Powering brain simulations

Federated to form the Fenix Research Infrastructure, ICEI aims to provide the researchers working on the HBP initiative, which uses mapping, modelling and simulation techniques to gain a better understanding of the human brain, with e-infrastructure services. But it’s not only about neuroscience as the aim is to assist other research communities as well.

 

The consortium, led by the Ecole Polytechnique Federale de Lausanne, brings together some Europe’s most significant supercomputing centres: BSC (Spain), CEA (France), CINECA (Italy), ETH-CSCS (Switzerland) and JUELICH-JSC (Germany).

 

The infrastructure will enable neuroscience research by facilitating, for example, interactive multi-level brain atlases, large-scale brain simulation and neurorobotics. For a detailed overview of how the Fenix Research Infrastructure works, watch this video.

 

What makes ICEI unique is that unlike other projects, the team does not carry out the development activities. Instead, they published six tenders of the R&D developments they would like to achieve within Fenix. Currently they are in the process of enlarging the service portfolio and underlying hardware resources at the five Fenix supercomputing sites, having already implemented an initial version of the e-infrastructure. Fenix endorses the European Charter for Access to Research Infrastructures and provides excellence-driven access to these resources through the EBRAINS Infrastructure Allocation Committee and PRACE.

 

“With the upcoming Fenix infrastructure, ICEI provides a unique opportunity to pioneer new ways for HPC centres to provide e-infrastructure services to researchers and engineers in close collaboration with users, here in particular the brain research community,” said ICEI’s Technical coordinator Prof. Dirk Pleiter from Forschungszentrum Jülich and KTH.

 

Looking to the future, EPEEC’s achievements are based on tools and components already on the market, meaning the final output will comprise an added value or improvement of the existing components. ICEI/Fenix’s exploitation will be reflected in the different technologies developed as part of the project’s R&D tenders – primarily by the companies selected.
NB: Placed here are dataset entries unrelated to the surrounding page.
Lemma tochar_printable x : 0 <= x <= 223 -> printable (tochar x).
Proof. intros H. rewrite tochar_small by done. apply printable_iff; unfold byte; lia. Qed.

Lemma fold6_range t : 0 <= fold6 t < 64.
Proof. unfold fold6. rewrite (Z.land_ones _ 6) by lia. apply Z.mod_pos_bound. lia. Qed.

Lemma kcheck_printable l : printable (kcheck l).
Proof. pose proof (fold6_range (sum l)). apply tochar_printable. lia. Qed.

Lemma sum_app l k : sum (l ++ k) = sum l + sum k.
Proof.
  unfold sum. rewrite fold_left_app. generalize (fold_left Z.add l 0). intros a.
  revert a. induction k as [|x k IH]; intros a; cbn [fold_left]; [lia |]. rewrite (IH (a + x)), (IH (0 + x)). lia.
Qed.

Lemma sum_cons x l : sum (x :: l) = x + sum l.
Proof. change (x :: l) with ([x] ++ l). by rewrite sum_app. Qed.

Lemma unquote_quoted q c l : good_quote q -> byte c ->
  unquote q false (kquote q c ++ l) = (c :: (unquote q false l).1, (unquote q false l).2).
Proof.
  intros Hq Hc. destruct (unquote q false l) as [bs e] eqn:E.
  pose proof (byte_cases (fun c =>
    (if Z.land c 0x60 =? 0 then ktrans (Z.lor c 0x40) =? c
     else if Z.land c 0x7f =? 0x7f then ktrans (Z.land c (Z.lnot 0x40)) =? c else true) &&
    (if (33 <=? c) && (c <=? 62) || (96 <=? c) && (c <=? 126) then ktrans c =? c else true))
    ltac:(vm_compute; done) c Hc) as H.
  cbv beta in H. unfold kquote. apply andb_true_iff in H as [H Hk].
  destruct (Z.land c 0x60 =? 0); [simpl; rewrite Z.eqb_refl, E; zb; by rewrite H |].
  destruct (Z.land c 0x7f =? 0x7f); [simpl; rewrite Z.eqb_refl, E; zb; by rewrite H |].
  destruct (Z.eqb_spec c q) as [->|Hne].
  - simpl. rewrite Z.eqb_refl, E. destruct ((33 <=? q) && (q <=? 62) || (96 <=? q) && (q <=? 126)) eqn:Eq; zb.
    + by rewrite Hk.
    + destruct Hq; destruct H0, H1; zb; lia.
  - simpl. apply Z.eqb_neq in Hne. by rewrite Hne, E.
Qed.

(** Quoting is undone. *)
Lemma unquote_text q file : good_quote q -> Forall byte file ->
  unquote q false (concat (map (kquote q) file)) = (file, false).
Proof.
  intros Hq. induction file as [|c file IH]; intros Hf; [done |]. apply Forall_cons in Hf as [Hc Hf].
  cbn [map concat]. rewrite unquote_quoted, IH by done. done.
Qed.

Lemma unquote_app q l k e :
  unquote q e (l ++ k) = ((unquote q e l).1 ++ (unquote q (unquote q e l).2 k).1, (unquote q (unquote q e l).2 k).2).
Proof.
  revert e. induction l as [|c l IH]; intros e; simpl; [by destruct (unquote q e k) |].
  destruct e; [| destruct (c =? q)]; rewrite ?IH; try done;
    by destruct (unquote q false l) as [bs e] eqn:E.
Qed.

(** ** An intact packet *)

Definition take_all (l : list Z) (s : kermit) : kermit := fold_left (fun s c => take_char c s) l s.

Lemma get_printable_ok c s i : printable c -> get_printable s (c :: i) = Some (Ok c, s, i).
Proof. intros [_ H]. unfold get_printable, bind. simpl. by rewrite (proj2 (Z.eqb_neq _ _) H). Qed.

Lemma bind_ok {A B} (m : reader A) (f : A -> reader B) a s i s' i' :
  m s i = Some (Ok a, s', i') -> bind m f s i = f a s' i'.
Proof. unfold bind. by intros ->. Qed.

(** Run the reader at the head of the goal on a printable character. *)
Ltac next_char := erewrite bind_ok; [| apply get_printable_ok; done]; cbv beta zeta.

Lemma read_body_ok l t s i : Forall printable l ->
  read_body (length l) t s (l ++ i) = Some (Ok (t + sum l), take_all l s, i).
Proof.
  revert t s. induction l as [|c l IH]; intros t s Hl.
  - simpl. unfold ret. do 4 f_equal. unfold sum. simpl. lia.
  - apply Forall_cons in Hl as [Hc Hl]. cbn [length read_body app]. next_char.
    erewrite bind_ok by reflexivity. rewrite IH by done. do 4 f_equal. rewrite sum_cons. lia.
Qed.

Lemma read_tail_ok k t l s i : k = length l -> Forall printable l ->
  (get sum := read_body k t in
   get c := get_printable in
   if negb (c =? tochar (fold6 sum)) then packet_error
   else get c := getc in if negb (c =? END_CHAR) then packet_error else ret tt) s
    (l ++ tochar (fold6 (t + sum l)) :: END_CHAR :: i) = Some (Ok tt, take_all l s, i).
Proof.
  intros -> Hl. erewrite bind_ok by (apply read_body_ok; done). cbn [app].
  pose proof (fold6_range (t + sum l)). erewrite bind_ok by (apply get_printable_ok, tochar_printable; lia).
  by rewrite Z.eqb_refl.
Qed.

(** The whole packet is read, the number checked before the data is used. *)
Lemma read_packet_ok p s i : good_packet p ->
  read_packet s (packet_text p ++ i) =
  Some (Ok tt, take_all (payload p) (set_k_state (typ p) (check_sequence (set_seq_n (seq p) s))), i).
Proof.
  destruct p as [ext n ty l]. intros (Hn & Ht & Hl & Hlen). cbn [extended seq typ payload] in *.
  assert (Hpn : printable (tochar n)) by (apply tochar_printable; lia).
  unfold packet_text, packet_body. cbn [extended seq typ payload].
  unfold read_packet. destruct ext.
  - set (k := len l + 1). assert (Hk : 0 <= k / 95 <= 94 /\ 0 <= k mod 95 < 95 /\ k = 95 * (k / 95) + k mod 95)
      by (subst k; Z.div_mod_to_equations; lia).
    set (h := [tochar 0; tochar n; ty; tochar (k / 95); tochar (k mod 95)]).
    assert (E0 : printable (tochar 0)) by (apply tochar_printable; lia).
    assert (E1 : printable (tochar (k / 95))) by (apply tochar_printable; lia).
    assert (E2 : printable (tochar (k mod 95))) by (apply tochar_printable; lia).
    pose proof (kcheck_printable h) as E3.
    set (chk := kcheck (h ++ [kcheck h] ++ l)). rewrite <- !app_assoc. unfold h at 1. cbn [app].
    next_char. next_char. do 2 (erewrite bind_ok by reflexivity).
    rewrite !untochar_tochar by lia. unfold read_rest. next_char. erewrite bind_ok by reflexivity.
    change (0 - 1 - 1 =? -2) with true. cbv iota.
    erewrite (bind_ok (read_extended _)).
    2: { unfold read_extended. next_char. next_char. next_char.
         replace (tochar 0 + tochar n + ty + tochar (k / 95) + tochar (k mod 95)) with (sum h)
           by (unfold h; rewrite !sum_cons; unfold sum; simpl; lia).
         unfold kcheck. rewrite Z.eqb_refl. reflexivity. }
    rewrite !untochar_tochar by lia. cbn [fst snd].
    replace chk with (tochar (fold6 (sum h + kcheck h + sum l))).
    + apply read_tail_ok; [lia | done].
    + unfold chk. unfold kcheck at 2. rewrite sum_app. cbn [app]. rewrite sum_cons. do 2 f_equal. lia.
  - set (h := [tochar (len l + 3); tochar n; ty]). set (chk := kcheck (h ++ l)).
    assert (E0 : printable (tochar (len l + 3))) by (apply tochar_printable; lia).
    rewrite <- !app_assoc. unfold h at 1. cbn [app]. next_char. next_char.
    do 2 (erewrite bind_ok by reflexivity). rewrite !untochar_tochar by lia.
    unfold read_rest. next_char. erewrite bind_ok by reflexivity.
    rewrite (proj2 (Z.eqb_neq _ _)) by lia. erewrite bind_ok by reflexivity. cbn [fst snd].
    replace chk with (tochar (fold6 (tochar (len l + 3) + tochar n + ty + sum l))).
    + apply read_tail_ok; [lia | done].
    + unfold chk, kcheck, h. rewrite sum_app, !sum_cons. do 2 f_equal. unfold sum at 2. simpl. lia.
Qed.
However, the team also intends to make these outcomes available via an open-source cloud computing platform to allow other organisations to exploit them.

 

Background information

FET-Open and FET Proactive are now part of the Enhanced European Innovation Council (EIC) Pilot (specifically the Pathfinder), the new home for deep-tech research and innovation in Horizon 2020, the EU funding programme for research and innovation.